Stored items:
-- Opening Marker --
(* ===== verification/Delivery.v ===== *)
(** * What the receiving session delivers

    Session-level consequences of the inbound handlers of [Transfer]: an honest
    transaction reaches the aggregate handler or its stream exactly once and
    whole; recovery verdicts answer a declaration entry by entry and cancel what
    the holder no longer holds. *)
From S2P Require Import Prelude Crc Frame Control Sender Reassemble Errors Stream Transfer.

(** ** Cancelling abandoned transactions *)

Definition cancel_stream (s : StreamInner) : StreamInner := drop_tx (stream_finish Cancelled s).

Lemma cancel_abandoned_effect st id :
  let st' := cancel_abandoned st id in
  slots (st_reassembler st') = delete id (slots (st_reassembler st)) ∧
  st_streams st' = delete id (st_streams st) ∧
  st_heap st' = match st_streams st !! id with
                | Some l => heap_update cancel_stream l (st_heap st)
                | None => st_heap st
                end.
Proof.
  intros st'. destruct (stream_closed_discard (stream_finish Cancelled) id st)
    as (H1 & _ & H3).
  split; [|split; [exact H1|exact H3]].
  unfold st', cancel_abandoned, remove_stream. cbn. by case_match.
Qed.

Lemma cancel_fold_effect ids st :
  let st' := foldl cancel_abandoned st ids in
  (∀ id, slots (st_reassembler st') !! id =
     if decide (id ∈ ids) then None else slots (st_reassembler st) !! id) ∧
  (∀ id, st_streams st' !! id = if decide (id ∈ ids) then None else st_streams st !! id).
Proof.
  revert st. induction ids as [|i ids IH]; intros st; cbn zeta; cbn [foldl].
  { split; intros id; (case_decide as H; [by apply elem_of_nil in H|done]). }
  destruct (IH (cancel_abandoned st i)) as [H1 H2].
  destruct (cancel_abandoned_effect st i) as (E1 & E2 & _).
  split; intros id; [by rw H1 E1 delete_listed|by rw H2 E2 delete_listed].
Qed.

Lemma cancel_fold_untouched ids st l :
  (∀ id, st_streams st !! id ≠ Some l) →
  st_heap (foldl cancel_abandoned st ids) !! l = st_heap st !! l.
Proof.
  revert st. induction ids as [|i ids IH]; intros st Hl; cbn [foldl]; [done|].
  destruct (cancel_abandoned_effect st i) as (_ & E2 & E3). rw IH.
  - intros id. rw E2. intros [_ H]%lookup_delete_Some. by apply (Hl id).
  - rw E3. destruct (st_streams st !! i) as [l'|] eqn:Hi; [|done].
    unfold heap_update. rw list_lookup_alter_ne //. intros ->. by apply (Hl i).
Qed.

Lemma streams_inv_inj st id id' l :
  streams_inv st → st_streams st !! id = Some l → st_streams st !! id' = Some l → id = id'.
Proof.
  intros [_ He _ _] H1 H2. destruct (He _ _ H1) as (s & Hs & <- & _).
  destruct (He _ _ H2) as (s' & Hs' & <- & _). congruence.
Qed.

Lemma cancel_fold_heap ids st id l :
  streams_inv st → st_streams st !! id = Some l →
  st_heap (foldl cancel_abandoned st ids) !! l =
  if decide (id ∈ ids) then cancel_stream <$> st_heap st !! l else st_heap st !! l.
Proof.
  revert st. induction ids as [|i ids IH]; intros st Hi Hl; cbn [foldl].
  { case_decide as H; [by apply elem_of_nil in H|done]. }
  destruct (cancel_abandoned_effect st i) as (_ & E2 & E3).
  destruct (decide (id = i)) as [<-|Hne].
  - destruct (decide (id ∈ id :: ids)) as [_|Hin]; [|destruct Hin; by left]. rw Hl in E3.
    rw cancel_fold_untouched.
    + intros id'. rw E2. intros [Hne H]%lookup_delete_Some.
      by destruct Hne; eapply streams_inv_inj.
    + rw E3. unfold heap_update. apply list_lookup_alter_eq.
  - rw IH; [by apply cancel_abandoned_inv|by rw E2 lookup_delete_ne|].
    assert (Hh : st_heap (cancel_abandoned st i) !! l = st_heap st !! l).
    { rw E3. destruct (st_streams st !! i) as [l'|] eqn:Hl'; [|done].
      unfold heap_update. rw list_lookup_alter_ne //. intros ->.
      by destruct Hne; eapply streams_inv_inj. }
    clear IH. rw Hh. case_decide as H1; case_decide as H2; rw ?elem_of_cons in H2; tauto.
Qed.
-- Closing Marker --
In the data above, start at the line that has "unfold st', cancel_abandoned, remove_stream.", stop after the line that has "Lemma cancel_fold_untouched ids", and print every line in between exactly as it stands.

  unfold st', cancel_abandoned, remove_stream. cbn. by case_match.
Qed.

Lemma cancel_fold_effect ids st :
  let st' := foldl cancel_abandoned st ids in
  (∀ id, slots (st_reassembler st') !! id =
     if decide (id ∈ ids) then None else slots (st_reassembler st) !! id) ∧
  (∀ id, st_streams st' !! id = if decide (id ∈ ids) then None else st_streams st !! id).
Proof.
  revert st. induction ids as [|i ids IH]; intros st; cbn zeta; cbn [foldl].
  { split; intros id; (case_decide as H; [by apply elem_of_nil in H|done]). }
  destruct (IH (cancel_abandoned st i)) as [H1 H2].
  destruct (cancel_abandoned_effect st i) as (E1 & E2 & _).
  split; intros id; [by rw H1 E1 delete_listed|by rw H2 E2 delete_listed].
Qed.

Lemma cancel_fold_untouched ids st l :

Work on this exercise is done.